The line containing "intros Hk (rem" marks the end: output every line of the data up to it, and that line too, exactly as written.

*** SUPPLIED RECORDS ***

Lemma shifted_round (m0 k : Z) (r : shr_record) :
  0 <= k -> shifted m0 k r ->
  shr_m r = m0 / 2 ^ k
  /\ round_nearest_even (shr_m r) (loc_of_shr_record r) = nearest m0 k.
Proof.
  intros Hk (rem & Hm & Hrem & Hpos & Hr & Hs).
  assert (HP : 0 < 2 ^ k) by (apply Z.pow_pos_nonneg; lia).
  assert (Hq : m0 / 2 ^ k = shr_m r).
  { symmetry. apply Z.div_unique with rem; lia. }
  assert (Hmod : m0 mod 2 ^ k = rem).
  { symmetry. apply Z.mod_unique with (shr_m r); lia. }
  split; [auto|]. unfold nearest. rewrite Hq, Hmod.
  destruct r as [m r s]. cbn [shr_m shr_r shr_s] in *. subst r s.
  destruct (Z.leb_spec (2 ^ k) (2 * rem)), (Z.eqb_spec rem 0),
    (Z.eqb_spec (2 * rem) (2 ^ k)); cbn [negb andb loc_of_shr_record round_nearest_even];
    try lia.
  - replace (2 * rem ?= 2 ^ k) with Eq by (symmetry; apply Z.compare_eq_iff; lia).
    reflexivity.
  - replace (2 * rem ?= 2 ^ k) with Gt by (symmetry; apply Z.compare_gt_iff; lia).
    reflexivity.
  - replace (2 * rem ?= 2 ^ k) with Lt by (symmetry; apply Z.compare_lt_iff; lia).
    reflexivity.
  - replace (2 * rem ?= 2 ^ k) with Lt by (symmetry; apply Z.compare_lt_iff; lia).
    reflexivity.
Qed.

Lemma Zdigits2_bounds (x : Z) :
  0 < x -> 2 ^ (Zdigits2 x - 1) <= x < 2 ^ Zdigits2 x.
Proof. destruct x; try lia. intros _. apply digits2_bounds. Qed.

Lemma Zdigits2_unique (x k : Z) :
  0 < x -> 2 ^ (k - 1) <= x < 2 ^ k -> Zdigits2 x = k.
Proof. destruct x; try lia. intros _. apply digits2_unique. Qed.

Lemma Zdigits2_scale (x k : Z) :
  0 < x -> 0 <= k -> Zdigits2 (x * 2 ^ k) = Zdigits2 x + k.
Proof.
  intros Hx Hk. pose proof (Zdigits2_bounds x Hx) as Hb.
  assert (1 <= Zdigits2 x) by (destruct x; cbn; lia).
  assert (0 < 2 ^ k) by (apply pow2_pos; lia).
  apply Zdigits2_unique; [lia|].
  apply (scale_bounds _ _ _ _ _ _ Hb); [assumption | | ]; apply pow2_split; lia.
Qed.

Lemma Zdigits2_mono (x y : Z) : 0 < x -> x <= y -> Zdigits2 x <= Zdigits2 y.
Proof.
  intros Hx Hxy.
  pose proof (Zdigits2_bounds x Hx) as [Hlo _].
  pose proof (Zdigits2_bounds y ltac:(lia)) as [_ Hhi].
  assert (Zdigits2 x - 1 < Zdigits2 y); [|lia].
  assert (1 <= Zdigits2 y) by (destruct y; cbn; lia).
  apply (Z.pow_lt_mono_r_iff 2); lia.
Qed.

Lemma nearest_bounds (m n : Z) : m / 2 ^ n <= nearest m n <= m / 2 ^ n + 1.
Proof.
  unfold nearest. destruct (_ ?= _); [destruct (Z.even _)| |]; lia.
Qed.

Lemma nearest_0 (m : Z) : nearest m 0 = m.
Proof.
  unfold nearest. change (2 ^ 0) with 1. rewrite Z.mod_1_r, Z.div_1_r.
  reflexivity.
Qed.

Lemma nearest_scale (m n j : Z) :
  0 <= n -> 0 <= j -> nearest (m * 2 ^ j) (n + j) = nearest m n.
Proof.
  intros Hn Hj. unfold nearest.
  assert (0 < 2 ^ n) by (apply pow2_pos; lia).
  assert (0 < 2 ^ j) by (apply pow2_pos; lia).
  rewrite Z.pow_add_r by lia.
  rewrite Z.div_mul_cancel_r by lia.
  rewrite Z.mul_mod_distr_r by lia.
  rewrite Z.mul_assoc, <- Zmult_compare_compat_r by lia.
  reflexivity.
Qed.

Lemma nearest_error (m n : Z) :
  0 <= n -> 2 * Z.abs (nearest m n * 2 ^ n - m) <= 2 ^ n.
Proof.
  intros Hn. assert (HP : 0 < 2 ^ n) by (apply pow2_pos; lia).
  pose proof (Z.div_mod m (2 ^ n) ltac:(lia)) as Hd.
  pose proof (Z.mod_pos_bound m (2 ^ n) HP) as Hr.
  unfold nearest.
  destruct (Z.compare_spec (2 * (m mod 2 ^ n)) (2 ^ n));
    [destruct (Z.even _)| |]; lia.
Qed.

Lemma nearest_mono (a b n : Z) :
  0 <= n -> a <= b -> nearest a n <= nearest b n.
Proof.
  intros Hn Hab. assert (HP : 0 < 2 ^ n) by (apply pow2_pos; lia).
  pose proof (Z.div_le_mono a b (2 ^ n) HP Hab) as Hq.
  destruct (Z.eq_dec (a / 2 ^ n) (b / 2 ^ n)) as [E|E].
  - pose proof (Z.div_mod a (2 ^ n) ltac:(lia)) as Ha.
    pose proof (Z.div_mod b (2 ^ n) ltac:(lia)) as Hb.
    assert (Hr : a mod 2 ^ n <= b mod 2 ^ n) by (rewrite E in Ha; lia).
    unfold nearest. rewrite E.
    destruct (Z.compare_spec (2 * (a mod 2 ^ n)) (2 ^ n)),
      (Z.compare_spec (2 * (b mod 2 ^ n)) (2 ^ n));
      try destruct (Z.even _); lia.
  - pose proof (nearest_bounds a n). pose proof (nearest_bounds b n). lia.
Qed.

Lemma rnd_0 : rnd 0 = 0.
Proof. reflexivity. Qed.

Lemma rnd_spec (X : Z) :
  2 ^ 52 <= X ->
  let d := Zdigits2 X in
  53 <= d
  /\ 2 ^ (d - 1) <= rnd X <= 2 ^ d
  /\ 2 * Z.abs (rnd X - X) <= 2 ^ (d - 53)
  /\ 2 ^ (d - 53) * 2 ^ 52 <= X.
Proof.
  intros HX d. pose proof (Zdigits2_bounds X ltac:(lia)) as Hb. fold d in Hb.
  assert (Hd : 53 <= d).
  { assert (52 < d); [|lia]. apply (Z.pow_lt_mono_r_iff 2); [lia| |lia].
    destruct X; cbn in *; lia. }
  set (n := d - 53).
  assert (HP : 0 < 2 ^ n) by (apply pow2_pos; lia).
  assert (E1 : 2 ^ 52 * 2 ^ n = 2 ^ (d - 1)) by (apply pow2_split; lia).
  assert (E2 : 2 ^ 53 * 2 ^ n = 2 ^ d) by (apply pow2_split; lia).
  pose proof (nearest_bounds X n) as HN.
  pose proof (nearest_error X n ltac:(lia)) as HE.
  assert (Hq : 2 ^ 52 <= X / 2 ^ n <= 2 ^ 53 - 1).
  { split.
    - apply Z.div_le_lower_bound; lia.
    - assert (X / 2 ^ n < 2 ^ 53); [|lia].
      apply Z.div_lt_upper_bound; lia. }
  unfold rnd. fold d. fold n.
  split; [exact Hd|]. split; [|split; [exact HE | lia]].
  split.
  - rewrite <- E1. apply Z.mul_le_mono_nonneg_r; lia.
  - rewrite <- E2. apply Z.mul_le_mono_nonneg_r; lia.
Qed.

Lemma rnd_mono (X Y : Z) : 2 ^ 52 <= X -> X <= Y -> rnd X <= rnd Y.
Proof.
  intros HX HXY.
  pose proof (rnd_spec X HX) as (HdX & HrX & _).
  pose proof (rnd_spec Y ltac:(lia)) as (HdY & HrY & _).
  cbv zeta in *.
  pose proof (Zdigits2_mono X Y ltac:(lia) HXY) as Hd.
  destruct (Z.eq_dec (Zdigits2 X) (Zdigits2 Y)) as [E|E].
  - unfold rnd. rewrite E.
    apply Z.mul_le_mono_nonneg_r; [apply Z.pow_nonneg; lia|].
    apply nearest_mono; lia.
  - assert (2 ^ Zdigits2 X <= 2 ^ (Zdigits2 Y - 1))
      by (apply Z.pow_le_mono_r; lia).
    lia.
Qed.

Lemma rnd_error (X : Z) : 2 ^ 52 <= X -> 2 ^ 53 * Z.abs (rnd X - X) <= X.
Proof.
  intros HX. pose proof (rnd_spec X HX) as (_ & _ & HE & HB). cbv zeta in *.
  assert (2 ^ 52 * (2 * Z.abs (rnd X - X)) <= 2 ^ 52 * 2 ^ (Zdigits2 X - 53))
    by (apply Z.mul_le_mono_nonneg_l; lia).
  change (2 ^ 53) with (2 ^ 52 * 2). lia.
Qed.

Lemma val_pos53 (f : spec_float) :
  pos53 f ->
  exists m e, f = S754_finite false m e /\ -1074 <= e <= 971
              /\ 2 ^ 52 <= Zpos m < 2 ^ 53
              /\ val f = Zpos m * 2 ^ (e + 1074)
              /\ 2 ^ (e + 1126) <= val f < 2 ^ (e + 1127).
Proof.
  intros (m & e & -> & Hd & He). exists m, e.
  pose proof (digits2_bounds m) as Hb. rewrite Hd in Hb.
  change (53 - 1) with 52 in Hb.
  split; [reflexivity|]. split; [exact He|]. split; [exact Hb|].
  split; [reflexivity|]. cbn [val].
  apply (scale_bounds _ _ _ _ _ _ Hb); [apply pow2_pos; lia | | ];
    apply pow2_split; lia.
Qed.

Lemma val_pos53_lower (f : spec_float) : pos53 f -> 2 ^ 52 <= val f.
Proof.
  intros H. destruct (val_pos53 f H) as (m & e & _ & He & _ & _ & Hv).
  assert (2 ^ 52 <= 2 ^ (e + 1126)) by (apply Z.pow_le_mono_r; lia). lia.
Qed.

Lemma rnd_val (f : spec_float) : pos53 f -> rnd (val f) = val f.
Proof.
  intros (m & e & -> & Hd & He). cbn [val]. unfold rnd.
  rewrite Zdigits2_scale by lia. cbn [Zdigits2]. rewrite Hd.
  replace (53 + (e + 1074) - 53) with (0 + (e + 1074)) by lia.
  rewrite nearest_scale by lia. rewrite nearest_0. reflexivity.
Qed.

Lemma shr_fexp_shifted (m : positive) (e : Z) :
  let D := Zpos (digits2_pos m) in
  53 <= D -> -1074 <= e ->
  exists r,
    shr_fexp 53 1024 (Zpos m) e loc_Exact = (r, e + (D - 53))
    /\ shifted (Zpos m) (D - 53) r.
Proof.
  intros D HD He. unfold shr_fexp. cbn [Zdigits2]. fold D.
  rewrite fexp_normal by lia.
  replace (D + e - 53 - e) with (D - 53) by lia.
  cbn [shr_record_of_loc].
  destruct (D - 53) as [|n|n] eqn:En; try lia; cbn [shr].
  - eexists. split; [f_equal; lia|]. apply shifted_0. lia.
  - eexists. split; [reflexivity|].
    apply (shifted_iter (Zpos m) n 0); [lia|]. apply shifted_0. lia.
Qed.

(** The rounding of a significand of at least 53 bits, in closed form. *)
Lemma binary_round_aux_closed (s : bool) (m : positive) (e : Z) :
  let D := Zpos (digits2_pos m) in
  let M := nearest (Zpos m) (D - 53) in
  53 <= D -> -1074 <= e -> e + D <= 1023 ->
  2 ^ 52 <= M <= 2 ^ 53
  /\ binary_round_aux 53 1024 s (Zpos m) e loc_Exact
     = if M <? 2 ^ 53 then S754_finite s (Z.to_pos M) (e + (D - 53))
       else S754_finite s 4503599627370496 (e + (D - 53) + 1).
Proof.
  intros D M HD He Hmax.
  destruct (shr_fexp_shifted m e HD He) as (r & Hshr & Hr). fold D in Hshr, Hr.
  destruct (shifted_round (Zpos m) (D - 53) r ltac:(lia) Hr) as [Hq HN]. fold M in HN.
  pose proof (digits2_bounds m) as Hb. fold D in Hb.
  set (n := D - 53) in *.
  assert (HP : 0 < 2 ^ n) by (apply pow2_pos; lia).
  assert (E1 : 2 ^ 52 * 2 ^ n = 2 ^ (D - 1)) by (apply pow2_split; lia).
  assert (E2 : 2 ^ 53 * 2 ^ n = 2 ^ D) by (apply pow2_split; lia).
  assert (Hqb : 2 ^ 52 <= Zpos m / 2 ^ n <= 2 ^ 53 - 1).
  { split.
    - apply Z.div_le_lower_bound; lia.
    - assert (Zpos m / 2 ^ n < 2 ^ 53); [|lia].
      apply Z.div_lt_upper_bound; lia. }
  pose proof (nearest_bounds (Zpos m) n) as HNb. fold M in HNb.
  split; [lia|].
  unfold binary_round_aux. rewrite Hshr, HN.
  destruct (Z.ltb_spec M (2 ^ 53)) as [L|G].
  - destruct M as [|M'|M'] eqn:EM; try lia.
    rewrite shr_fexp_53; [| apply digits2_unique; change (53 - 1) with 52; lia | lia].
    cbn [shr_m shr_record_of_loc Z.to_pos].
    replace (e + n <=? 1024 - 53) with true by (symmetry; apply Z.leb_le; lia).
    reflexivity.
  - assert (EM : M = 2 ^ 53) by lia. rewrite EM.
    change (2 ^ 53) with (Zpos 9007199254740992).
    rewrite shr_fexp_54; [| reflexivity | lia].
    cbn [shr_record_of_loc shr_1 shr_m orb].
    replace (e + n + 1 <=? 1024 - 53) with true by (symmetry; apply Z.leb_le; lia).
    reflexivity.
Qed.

*** End of SUPPLIED RECORDS ***

(OUTPUT OF THE EXERCISE)
Lemma shifted_round (m0 k : Z) (r : shr_record) :
  0 <= k -> shifted m0 k r ->
  shr_m r = m0 / 2 ^ k
  /\ round_nearest_even (shr_m r) (loc_of_shr_record r) = nearest m0 k.
Proof.
  intros Hk (rem & Hm & Hrem & Hpos & Hr & Hs).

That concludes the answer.